Nitrogen dioxide is a gas associated with vehicular exhaust and industrial facilities, and tiny particles known as PM 2.5. The Clean Air Act regulates them.

We see a clear association between how these maps were drawn in the 30s and the air pollution disparity today, according to one of the paper's authors.

Smokestacks near an oil refinery can be seen in front of the Utah State Capitol. Thousands of Americans are killed by the air we breathe each year.

Rick Bowmer/AP

The study by researchers at UC Berkeley and the University of Washington analyzes air pollution and redlining at the national level. Other studies have shown the negative effects of redlining. NPR has previously reported that historically redlined neighborhoods are hotter in the summer and residents have a range of health issues.

The places with the lowest grades were the places where minorities and immigrants lived. The language on the maps was pointedly racist, with comments about the "heterogeneity" of the neighborhood leading to a lower grade.

Environmental factors are intertwined with power and race. A lower grade would be given to a neighborhood if it already had industrial uses.

More hazardous facilities were allowed to locate in the same neighborhoods because of the federal maps and grades. People of color at every income level in the U.S. are exposed to higher-than-average levels of air pollution.

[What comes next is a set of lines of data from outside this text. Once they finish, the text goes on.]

(* ===== verification/Drain.v ===== *)
(** Who carries out the legacy requests that wait ([kick_legacy] and its task in
    [rust/src/ops/engine.rs]): the flag that lets one task drain the queue at a
    time, beside the tasks of the engine ([System.v], whose drain task may appear
    at any time).  The runner of requests is set before the first request comes
    in; a request that it carries out calls the engine by steps of its own. *)

From Stdlib Require Import ZArith NArith Lia.
From S2P Require Import Prelude Text Json Txn TxnFacts Spec Ui Record Store Engine System EngineFacts EngineWrites.

Local Open Scope N_scope.

(** ** The model *)

(** Where a call of [kick_legacy], and the task it spawns, is: about to swap the
    flag; at the head of the loop; while the runner has a request; before a request
    that the executor had no room for is put back; in the second's sleep; before the
    flag is lowered; before the last look at the queue; before the flag is taken
    again. *)
Inductive Pc := PKick | PTake | PRun (r : LegacyReq) | PBack (r : LegacyReq) | PSleep | PLower | PLook | PSwap.

Record DSys := { dy_eng : Eng; dy_tasks : list Task; dy_flag : bool; dy_pcs : list Pc }.

Definition is_kick (x : Effect) : bool := match x with Kick => true | _ => false end.
Definition kicks (e : Eng) : nat := length (List.filter is_kick (e_log e)).
(** The calls of [kick_legacy] a section ends in. *)
Definition new_kicks (e e' : Eng) : list Pc := repeat PKick (kicks e' - kicks e).
Definition drains (t : Task) : bool := match t with Drain | DrainRun _ => true | _ => false end.
Definition watches (t : Task) : bool := match t with Watch _ => true | _ => false end.
(** The end of a session's watcher kicks, too. *)
Definition watch_kick (t : Task) (ts : list Task) : list Pc :=
  if watches t && bool_decide (length ts = 0)%nat then [PKick] else [].

(** Whether nothing holds the requests back, and whether one waits. *)
Definition idle (e : Eng) : bool :=
  match st_active (e_st e), st_session (e_st e) with None, None => true | _, _ => false end.
Definition more (e : Eng) : bool := idle e && negb (bool_decide (st_legacy (e_st e) = [])).

Section Drain.
Context (json_text : value -> string) (cfg : Config) (env : string -> option string).

(** A step of the call or task that is at [pc]: the flag, what becomes of it. *)
Inductive pc_step (now : N) : Eng -> bool -> Pc -> Eng -> bool -> list Pc -> Prop :=
| pc_kick e : pc_step now e false PKick e true [PTake]
| pc_kick_set e : pc_step now e true PKick e true []
| pc_take e f e' r : drain_next json_text cfg now e = (e', Some r) -> pc_step now e f PTake e' f [PRun r]
| pc_take_none e f e' : drain_next json_text cfg now e = (e', None) -> pc_step now e f PTake e' f [PLower]
| pc_done e f r : pc_step now e f (PRun r) e f [PTake]
| pc_full e f r : pc_step now e f (PRun r) e f [PBack r]
| pc_back e f r : pc_step now e f (PBack r) (drain_put_back r e) f [PSleep]
| pc_awake e f : pc_step now e f PSleep e f [PTake]
| pc_lower e f : pc_step now e f PLower e false [PLook]
| pc_look_more e f : more e = true -> pc_step now e f PLook e f [PSwap]
| pc_look_none e f : more e = false -> pc_step now e f PLook e f []
| pc_swap e : pc_step now e false PSwap e true [PTake]
| pc_swap_set e : pc_step now e true PSwap e true [].

(** A step of the program's own tasks, at clock [now] on boot [boot]. *)
Inductive own_step (boot : string) (now : N) : DSys -> DSys -> Prop :=
| own_task pre t post e e' ts f pcs :
    drains t = false -> task_step json_text cfg env boot now t e e' ts ->
    own_step boot now {| dy_eng := e; dy_tasks := pre ++ t :: post; dy_flag := f; dy_pcs := pcs |}
             {| dy_eng := e'; dy_tasks := pre ++ ts ++ post; dy_flag := f;
                dy_pcs := pcs ++ new_kicks e e' ++ watch_kick t ts |}
| own_pc pre pc post e e' tasks f f' next :
    pc_step now e f pc e' f' next ->
    own_step boot now {| dy_eng := e; dy_tasks := tasks; dy_flag := f; dy_pcs := pre ++ pc :: post |}
             {| dy_eng := e'; dy_tasks := tasks; dy_flag := f'; dy_pcs := pre ++ next ++ post |}.

(** Any step: also a request (a watcher is only spawned for a session that was
    opened), and a restart of the program. *)
Inductive drain_step : DSys -> DSys -> Prop :=
| drain_own boot now s s' : own_step boot now s s' -> drain_step s s'
| drain_api now e e' ts tasks f pcs :
    api_step json_text cfg now e e' ts -> existsb drains ts = false -> existsb watches ts = false ->
    drain_step {| dy_eng := e; dy_tasks := tasks; dy_flag := f; dy_pcs := pcs |}
               {| dy_eng := e'; dy_tasks := tasks ++ ts; dy_flag := f; dy_pcs := pcs ++ new_kicks e e' |}
| drain_kick e tasks f pcs :
    drain_step {| dy_eng := e; dy_tasks := tasks; dy_flag := f; dy_pcs := pcs |}
               {| dy_eng := e; dy_tasks := tasks; dy_flag := f; dy_pcs := pcs ++ [PKick] |}
| drain_open i src now e e' r tasks f pcs :
    session_open i src now e = (e', r) ->
    drain_step {| dy_eng := e; dy_tasks := tasks; dy_flag := f; dy_pcs := pcs |}
               {| dy_eng := e'; dy_tasks := tasks ++ (if is_ok r then [Watch i] else []); dy_flag := f; dy_pcs := pcs |}
| drain_restart boot now e e' ts tasks f pcs :
    restart cfg boot now e = (e', ts) ->
    drain_step {| dy_eng := e; dy_tasks := tasks; dy_flag := f; dy_pcs := pcs |}
               {| dy_eng := e'; dy_tasks := ts; dy_flag := false; dy_pcs := [] |}.

Definition drain_init (persisted : bool) : DSys :=
  {| dy_eng := eng_new (if persisted then Some empty_dir else None); dy_tasks := []; dy_flag := false; dy_pcs := [] |}.
End Drain.

(** * What holds

    Legacy requests that wait are carried out one at a time, and none is forgotten:
    while one waits and nothing holds it back, a task of the program is on its way
    to it. *)

(** ** What a section leaves of the active change, the session and the queue *)

Definition act_op (e : Eng) : option string := op_id <$> st_active (e_st e).
Definition sess_id (e : Eng) : option string := ss_id <$> st_session (e_st e).
Definition waiting_reqs (e : Eng) : list LegacyReq := st_legacy (e_st e).

(** It keeps each of them or ends it. *)
Record quiet (e e' : Eng) : Prop := {
  q_op : act_op e' = act_op e \/ act_op e' = None;
  q_sess : sess_id e' = sess_id e \/ sess_id e' = None;
  q_reqs : waiting_reqs e' = waiting_reqs e \/ waiting_reqs e' = []
}.
Lemma quiet_refl e : quiet e e.
Proof. split; auto. Qed.
Lemma quiet_trans a b c : quiet a b -> quiet b c -> quiet a c.
Proof. intros [A1 A2 A3] [B1 B2 B3]. split; [destruct B1 as [->|], A1|destruct B2 as [->|], A2|destruct B3 as [->|], A3]; auto. Qed.
Lemma quiet_st e e' : e_st e' = e_st e -> quiet e e'.
Proof. intros H. split; left; unfold act_op, sess_id, waiting_reqs; by rewrite H. Qed.
Lemma quiet_log x e e' : quiet e e' -> quiet e (log x e').
Proof. intros H. eapply quiet_trans; [exact H|by apply quiet_st]. Qed.
Lemma quiet_publish cfg now e e' : quiet e e' -> quiet e (publish cfg now e').
Proof. intros H. eapply quiet_trans; [exact H|]. apply quiet_st, publish_st. Qed.
Lemma quiet_cancel why e : quiet e (cancel_active why e).
Proof. split; left; try done. unfold act_op. simpl. destruct (st_active (e_st e)); [|done]. simpl. by rewrite cancel_id. Qed.
Lemma quiet_retire e : quiet e (retire e).
Proof. unfold retire. destruct (st_active (e_st e)) eqn:E; [|apply quiet_refl]. split; [by right|by left..]. Qed.
Lemma quiet_finish cfg now e : quiet e (finish_active cfg now e).
Proof.
  unfold finish_active. destruct (is_some_and _ _); [|apply quiet_refl].
  apply quiet_publish. eapply quiet_trans; [apply quiet_retire|by apply quiet_st].
Qed.
Lemma quiet_persist cfg now force e : quiet e (persist cfg now force e).
Proof.
  unfold persist. destruct (st_active (e_st e)) as [t|]; [|by apply quiet_publish, quiet_refl].
  destruct (Phase.is_final (phase t)); [by apply quiet_st|]. destruct (force || _).
  - eapply quiet_trans; [apply quiet_publish, quiet_refl|]. by split; left.
  - by apply quiet_publish, quiet_refl.
Qed.
Lemma quiet_live op t t' e : live op e = Some t -> op_id t' = op_id t -> quiet e (set_active (Some t') e).
Proof.
  intros [H _]%live_active Ho. split; left; try done. unfold act_op. simpl. by rewrite H, Ho.
Qed.
Lemma quiet_fold {A} (f : A -> Effect) l e : quiet e (fold_left (fun e x => log (f x) e) l e).
Proof. apply quiet_st, fold_log_st. Qed.
Lemma quiet_drop jt why e : quiet e (drop_legacy jt why e).
Proof.
  unfold drop_legacy. eapply quiet_trans; [|apply quiet_fold]. split; [by left..|by right].
Qed.
Lemma quiet_reap now e : quiet e (reap_session now e).
Proof.
  unfold reap_session. destruct (st_session (e_st e)); [|apply quiet_refl]. case_match; [|apply quiet_refl].
  apply quiet_log. split; [by left|by right|by left].
Qed.
Lemma quiet_session i s now e : st_session (e_st (reap_session now e)) = Some s -> ss_id i = ss_id s ->
  quiet e (set_session (Some i) (reap_session now e)).
Proof.
  intros H Hi. eapply quiet_trans; [apply quiet_reap|]. split; left; try done.
  unfold sess_id. simpl. by rewrite H, Hi.
Qed.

The researchers found that race is a factor affecting air quality. People of color were more affected by air pollution in 2010 than they were in 2009.

The only thing that is driving the racial and ethnic disparity is air pollution.

There are several reasons for that. White people living in a formerly redlined area might live in a part of the neighborhood that is further away from the highway than the rest of the neighborhood. The places that are more polluted may have more people of color living in them.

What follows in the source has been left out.